*Supplied material*
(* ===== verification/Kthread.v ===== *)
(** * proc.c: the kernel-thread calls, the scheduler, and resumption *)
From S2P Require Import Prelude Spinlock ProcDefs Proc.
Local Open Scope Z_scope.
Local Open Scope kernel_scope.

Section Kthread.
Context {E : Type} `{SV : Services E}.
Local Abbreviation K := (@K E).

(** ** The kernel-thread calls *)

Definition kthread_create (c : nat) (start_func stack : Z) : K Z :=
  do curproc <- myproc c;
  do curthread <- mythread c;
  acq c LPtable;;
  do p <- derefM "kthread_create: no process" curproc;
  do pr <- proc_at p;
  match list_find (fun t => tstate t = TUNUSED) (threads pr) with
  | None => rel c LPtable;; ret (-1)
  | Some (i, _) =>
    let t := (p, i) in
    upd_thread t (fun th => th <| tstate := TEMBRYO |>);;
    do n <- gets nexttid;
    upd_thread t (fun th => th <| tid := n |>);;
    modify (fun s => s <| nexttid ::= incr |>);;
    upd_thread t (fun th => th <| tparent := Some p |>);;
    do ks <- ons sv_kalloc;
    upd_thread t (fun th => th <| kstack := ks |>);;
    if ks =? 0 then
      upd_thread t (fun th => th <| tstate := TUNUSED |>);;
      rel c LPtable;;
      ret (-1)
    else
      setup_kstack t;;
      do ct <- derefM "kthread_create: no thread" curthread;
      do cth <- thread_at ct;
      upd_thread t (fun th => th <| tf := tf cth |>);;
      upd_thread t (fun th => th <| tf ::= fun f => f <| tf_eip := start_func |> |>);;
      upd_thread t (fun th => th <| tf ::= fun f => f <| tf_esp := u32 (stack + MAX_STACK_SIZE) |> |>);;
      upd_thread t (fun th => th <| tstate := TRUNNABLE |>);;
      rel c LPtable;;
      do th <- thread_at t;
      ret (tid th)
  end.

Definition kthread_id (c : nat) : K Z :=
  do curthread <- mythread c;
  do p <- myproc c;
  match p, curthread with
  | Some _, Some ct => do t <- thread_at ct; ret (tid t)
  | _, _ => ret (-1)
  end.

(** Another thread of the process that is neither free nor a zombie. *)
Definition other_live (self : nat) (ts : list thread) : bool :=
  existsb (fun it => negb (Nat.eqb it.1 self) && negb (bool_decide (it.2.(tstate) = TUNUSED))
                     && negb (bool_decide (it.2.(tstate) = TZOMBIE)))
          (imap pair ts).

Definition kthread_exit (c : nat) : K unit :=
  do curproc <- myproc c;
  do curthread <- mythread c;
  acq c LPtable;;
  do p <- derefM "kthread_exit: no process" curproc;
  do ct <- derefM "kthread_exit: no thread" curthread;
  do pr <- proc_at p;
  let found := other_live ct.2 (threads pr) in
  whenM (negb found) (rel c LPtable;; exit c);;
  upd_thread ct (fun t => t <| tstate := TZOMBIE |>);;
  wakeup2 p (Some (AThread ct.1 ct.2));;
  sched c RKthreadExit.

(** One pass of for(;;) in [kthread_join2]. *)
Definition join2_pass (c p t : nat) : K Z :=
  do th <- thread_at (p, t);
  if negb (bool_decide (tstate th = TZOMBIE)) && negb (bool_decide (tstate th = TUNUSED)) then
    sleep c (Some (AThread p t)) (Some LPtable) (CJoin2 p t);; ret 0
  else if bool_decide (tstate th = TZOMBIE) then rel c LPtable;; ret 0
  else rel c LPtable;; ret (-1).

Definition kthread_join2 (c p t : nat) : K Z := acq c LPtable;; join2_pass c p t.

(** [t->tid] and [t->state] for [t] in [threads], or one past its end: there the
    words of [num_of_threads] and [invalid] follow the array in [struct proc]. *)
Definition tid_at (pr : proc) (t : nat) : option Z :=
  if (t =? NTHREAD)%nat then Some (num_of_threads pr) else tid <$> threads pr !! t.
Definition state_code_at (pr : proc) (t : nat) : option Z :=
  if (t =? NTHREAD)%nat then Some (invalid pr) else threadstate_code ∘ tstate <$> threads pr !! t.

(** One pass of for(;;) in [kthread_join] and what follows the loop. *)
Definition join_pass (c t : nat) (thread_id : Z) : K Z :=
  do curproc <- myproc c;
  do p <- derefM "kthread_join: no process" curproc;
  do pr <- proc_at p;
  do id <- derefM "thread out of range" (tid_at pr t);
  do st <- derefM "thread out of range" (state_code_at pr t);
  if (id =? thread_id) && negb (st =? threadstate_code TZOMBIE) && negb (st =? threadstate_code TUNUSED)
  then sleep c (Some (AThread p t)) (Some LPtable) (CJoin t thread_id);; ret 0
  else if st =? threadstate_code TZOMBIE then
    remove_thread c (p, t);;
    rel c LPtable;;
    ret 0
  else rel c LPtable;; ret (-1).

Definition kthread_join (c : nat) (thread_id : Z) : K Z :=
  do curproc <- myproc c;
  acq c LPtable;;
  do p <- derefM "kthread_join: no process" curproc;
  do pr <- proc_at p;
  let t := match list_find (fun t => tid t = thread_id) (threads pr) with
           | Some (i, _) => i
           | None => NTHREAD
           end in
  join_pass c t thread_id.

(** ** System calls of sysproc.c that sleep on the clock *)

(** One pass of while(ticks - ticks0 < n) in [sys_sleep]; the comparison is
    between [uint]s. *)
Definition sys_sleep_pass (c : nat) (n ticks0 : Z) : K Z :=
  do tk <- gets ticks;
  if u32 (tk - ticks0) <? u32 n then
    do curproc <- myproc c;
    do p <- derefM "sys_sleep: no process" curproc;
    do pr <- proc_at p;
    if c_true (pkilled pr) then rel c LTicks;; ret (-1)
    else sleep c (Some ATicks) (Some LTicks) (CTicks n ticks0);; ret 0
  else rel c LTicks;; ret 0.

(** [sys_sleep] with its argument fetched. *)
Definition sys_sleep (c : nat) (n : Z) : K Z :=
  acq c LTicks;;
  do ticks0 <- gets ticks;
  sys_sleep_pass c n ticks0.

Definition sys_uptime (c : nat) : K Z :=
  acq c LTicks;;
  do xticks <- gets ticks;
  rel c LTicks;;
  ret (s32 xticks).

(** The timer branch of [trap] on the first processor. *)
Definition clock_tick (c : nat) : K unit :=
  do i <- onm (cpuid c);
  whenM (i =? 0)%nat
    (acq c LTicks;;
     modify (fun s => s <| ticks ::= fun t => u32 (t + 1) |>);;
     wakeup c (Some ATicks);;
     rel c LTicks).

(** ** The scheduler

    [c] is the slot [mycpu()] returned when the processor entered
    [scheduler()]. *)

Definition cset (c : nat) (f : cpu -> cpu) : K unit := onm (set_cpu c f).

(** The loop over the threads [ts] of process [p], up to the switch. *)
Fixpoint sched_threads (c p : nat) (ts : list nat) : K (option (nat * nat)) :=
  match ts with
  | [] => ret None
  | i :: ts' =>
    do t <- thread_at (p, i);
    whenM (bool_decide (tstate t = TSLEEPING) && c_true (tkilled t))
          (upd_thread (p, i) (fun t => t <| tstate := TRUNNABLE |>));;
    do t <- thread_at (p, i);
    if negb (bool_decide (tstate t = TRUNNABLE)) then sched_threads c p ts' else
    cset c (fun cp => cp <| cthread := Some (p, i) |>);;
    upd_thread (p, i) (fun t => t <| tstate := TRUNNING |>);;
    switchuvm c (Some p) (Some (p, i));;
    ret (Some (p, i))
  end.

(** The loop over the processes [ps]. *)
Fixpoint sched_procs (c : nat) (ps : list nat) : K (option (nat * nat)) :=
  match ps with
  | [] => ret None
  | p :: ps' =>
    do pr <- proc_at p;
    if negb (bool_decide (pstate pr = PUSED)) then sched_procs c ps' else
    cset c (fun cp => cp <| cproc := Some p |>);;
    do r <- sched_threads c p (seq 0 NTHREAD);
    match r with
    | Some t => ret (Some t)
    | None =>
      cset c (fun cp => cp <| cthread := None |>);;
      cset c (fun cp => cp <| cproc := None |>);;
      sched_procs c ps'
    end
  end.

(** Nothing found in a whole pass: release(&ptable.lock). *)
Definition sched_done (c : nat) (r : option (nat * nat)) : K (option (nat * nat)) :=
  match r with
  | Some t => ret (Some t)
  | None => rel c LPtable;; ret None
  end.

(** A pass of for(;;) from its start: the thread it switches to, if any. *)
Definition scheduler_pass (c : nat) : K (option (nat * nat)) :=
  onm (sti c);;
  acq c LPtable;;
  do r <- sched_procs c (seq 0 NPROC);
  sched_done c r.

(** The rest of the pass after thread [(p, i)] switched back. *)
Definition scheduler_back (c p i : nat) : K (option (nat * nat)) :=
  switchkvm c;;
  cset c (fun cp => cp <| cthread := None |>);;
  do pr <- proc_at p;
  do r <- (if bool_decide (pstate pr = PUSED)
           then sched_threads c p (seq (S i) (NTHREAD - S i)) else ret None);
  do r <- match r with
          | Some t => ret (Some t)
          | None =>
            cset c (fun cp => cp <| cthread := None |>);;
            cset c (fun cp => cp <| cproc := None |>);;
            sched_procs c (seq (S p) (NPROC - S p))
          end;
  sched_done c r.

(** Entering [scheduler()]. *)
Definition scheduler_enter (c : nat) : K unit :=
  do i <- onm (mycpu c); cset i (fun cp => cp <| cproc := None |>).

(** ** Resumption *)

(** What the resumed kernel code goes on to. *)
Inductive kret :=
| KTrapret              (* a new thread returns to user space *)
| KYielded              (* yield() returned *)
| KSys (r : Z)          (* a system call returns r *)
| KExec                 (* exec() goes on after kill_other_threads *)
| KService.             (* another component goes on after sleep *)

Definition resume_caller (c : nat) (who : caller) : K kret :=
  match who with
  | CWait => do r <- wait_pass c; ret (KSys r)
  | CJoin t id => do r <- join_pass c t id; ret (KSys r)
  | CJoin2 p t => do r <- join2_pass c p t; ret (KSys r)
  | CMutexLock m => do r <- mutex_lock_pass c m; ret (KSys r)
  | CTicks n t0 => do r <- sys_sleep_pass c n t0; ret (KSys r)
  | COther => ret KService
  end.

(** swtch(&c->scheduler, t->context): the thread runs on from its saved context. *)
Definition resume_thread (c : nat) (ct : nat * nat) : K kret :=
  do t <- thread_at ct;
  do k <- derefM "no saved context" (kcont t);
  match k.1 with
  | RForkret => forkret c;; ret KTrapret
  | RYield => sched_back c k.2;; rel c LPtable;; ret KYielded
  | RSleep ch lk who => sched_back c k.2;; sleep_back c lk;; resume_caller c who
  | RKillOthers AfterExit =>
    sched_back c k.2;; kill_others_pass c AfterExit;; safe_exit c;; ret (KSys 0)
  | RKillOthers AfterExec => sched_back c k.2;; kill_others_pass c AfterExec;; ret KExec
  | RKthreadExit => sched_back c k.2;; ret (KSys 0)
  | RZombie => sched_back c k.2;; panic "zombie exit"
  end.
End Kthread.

*Assignment*
How many of the lines above contain the word "NTHREAD"? Give the number alone.

*Response for this exercise*
5